Oh, j'en fais partie. Même lorsque je marchais, je sentais pleinement que je faisais partie de tout. Je n'ai pas dit que j'étais meilleur ou pire que les autres. Par exemple, quand j'allais au bureau de poste, que j'avais un timbre et une lettre et que je les mettais dans la boîte aux lettres, ils ne disaient pas : « OK, c'est John Francis, prends le cheval, appelle le Pony Express. Nous faisons tous partie du système. Quand j'achetais de la nourriture, elle n'arrivait pas en chariot. Ils arrivaient en voitures et en camions.

J'adore cette réponse. Et je pose la question parce que chaque fois que j'écris sur la nécessité de passer des énergies fossiles aux énergies propres, je reçois quelques commentaires fâchés de la part de gens me disant que je n'ai pas le droit de suggérer une telle chose, parce que j'utilise des produits et des modes de transport. qui, du moins pour l’instant, nécessitent des combustibles fossiles.

Vous avez parfaitement le droit de le dire, parce que vous en faites partie, parce que nous en faisons tous partie.
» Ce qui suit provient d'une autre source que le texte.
(** * MTA turnstile analysis: a shallow embedding of the ETL pipeline

    The development follows the three source files of the repository:
    [import_data.py] (module [ImportData]), [preprocessing.py] (module
    [Preprocessing]) and [utils.py] (module [Utils]).  Python exceptions
    are values of [Py.exn]; a call that may raise returns a [Py.result].
    The libraries the code calls (requests, BeautifulSoup, pandas'
    [read_csv] and [to_datetime], the [Timestamp] accessors) are
    interfaces whose instances are supplied by the caller. *)

From Stdlib Require Import ZArith QArith Lia List String Ascii Bool.
From Stdlib Require Import Sorting.Permutation Sorting.Sorted.
From stdpp Require Import base strings gmap list.

Local Open Scope string_scope.
Local Open Scope Z_scope.

(** ** Python exceptions and the result of a call *)

Module Py.

Inductive exn : Type :=
| NameError (name : string)
| TypeError (msg : string)
| ValueError (msg : string)
| KeyError (key : string)
| RuntimeError (msg : string)
| AttributeError (name : string)
| AssertionError
| HTTPError (url : string)
| ParserError (url : string).

Inductive result (A : Type) : Type :=
| Ok (a : A)
| Raise (e : exn).

Arguments Ok {A} a.
Arguments Raise {A} e.

Definition bind {A B : Type} (m : result A) (k : A -> result B) : result B :=
  match m with
  | Ok a => k a
  | Raise e => Raise e
  end.

Definition raises {A : Type} (m : result A) : bool :=
  match m with
  | Ok _ => false
  | Raise _ => true
  end.

(** [for x in xs: acc = body acc x], stopping at the first exception. *)
Fixpoint for_each {A S : Type} (body : S -> A -> result S) (xs : list A) (acc : S)
  : result S :=
  match xs with
  | [] => Ok acc
  | x :: rest => bind (body acc x) (for_each body rest)
  end.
Qui d’autre que nous peut le dire, parler en notre nom ? Nous sommes tous l'environnement. Et je pense que c'est là qu'intervient la gentillesse et l'écoute. Il m'a fallu 17 ans pour apprendre à écouter, et peut-être à entendre des choses auxquelles je ne croyais pas ou que je ne connaissais pas.

Mais c’est ça l’apprentissage. À l’écoute, vous voulez être gentil. En parlant, vous voulez être gentil. Dans nos relations les uns avec les autres, c'est juste la sauce magique qui nous permet d'être les uns avec les autres et de prendre soin les uns des autres même si nous ne sommes pas tous d'accord ou ne voyons pas la même chose. Tout cela fait partie de qui nous sommes.

***

et faites passer le message. Vous ne le regretterez pas.